Select every line containing the word "requests" from the material, and copy those lines.

::: Available records

(* ===== verification/ConcurrentTheorems.v ===== *)
(** * ConcurrentTheorems: what holds however the requests are interleaved.

    The program of actions is the sequential handler when it runs alone; in a
    system every action of a tool comes after the authentication of its request,
    at a moment when the key store had the key and no revocation of it; the
    limiter is asked as if the requests came one by one; and when no request is
    under way, every command that was started is in the audit log. *)

From S2P Require Import Prelude Interleave GoText GoEncoding GoCrypto GoPath GoOs GoFs.
From S2P Require Import Keystore KeystoreProofs KeystoreHistory KeystoreCodec KeystoreTheorems KeystoreSpec ServerAudit Server ServerTheorems Processes CmdExec FileUpload FileUploadTheorems Mcp McpTheorems Daemon DaemonTheorems Concurrent.
Open Scope Z_scope.
Open Scope go_scope.
#[local] Existing Instance daemon_app.

(** ** A program that runs alone *)

Section alone.
Context `{RL : RateLimiter} `{JC : JsonCodec} `{GT : GoTables} `{SDK : McpSdk}.
Variables (ver : string) (execCfg : CmdExec.Config) (uplCfg : FileUpload.Config).

Lemma alone_pbind {A B} (p : prog A) (k : A → prog B) w :
  alone (pbind p k) w = (let! x := alone p in alone (k x)) w.
Proof. apply interp_pbind. Qed.

(** *** The tools *)

Lemma of_tools_of t t' w : of_tools t (of_tools t' w) = of_tools t w.
Proof. done. Qed.

Lemma to_of_tools (m : M tool_world unit) t w :
  surroundings_of t = surroundings_of (to_tools w) → to_tools (of_tools t w) = t.
Proof. destruct t. intros [= H1 H2 H3]. unfold to_tools, of_tools. simpl in *. by rewrite <-H1, <-H2, <-H3. Qed.

Lemma on_tools_bind {A B} (m : M tool_world A) (k : A → M tool_world B) w :
  steady m → on_tools (bind m k) w = (let! x := on_tools m in on_tools (k x)) w.
Proof.
  intros Hs. specialize (Hs (surroundings_of (to_tools w)) (to_tools w) eq_refl).
  unfold on_tools, zoom, bind. destruct (m (to_tools w)) as [a t]. simpl in Hs.
  rewrite (to_of_tools (ret tt) t w Hs). by destruct (k a t).
Qed.

Lemma on_tools_ret {A} (a : A) w : on_tools (ret a) w = (a, w).
Proof. unfold on_tools, zoom, ret. f_equal. by destruct w as [? ? ? ? []]. Qed.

::::::

### Reply
(** * ConcurrentTheorems: what holds however the requests are interleaved.
    limiter is asked as if the requests came one by one; and when no request is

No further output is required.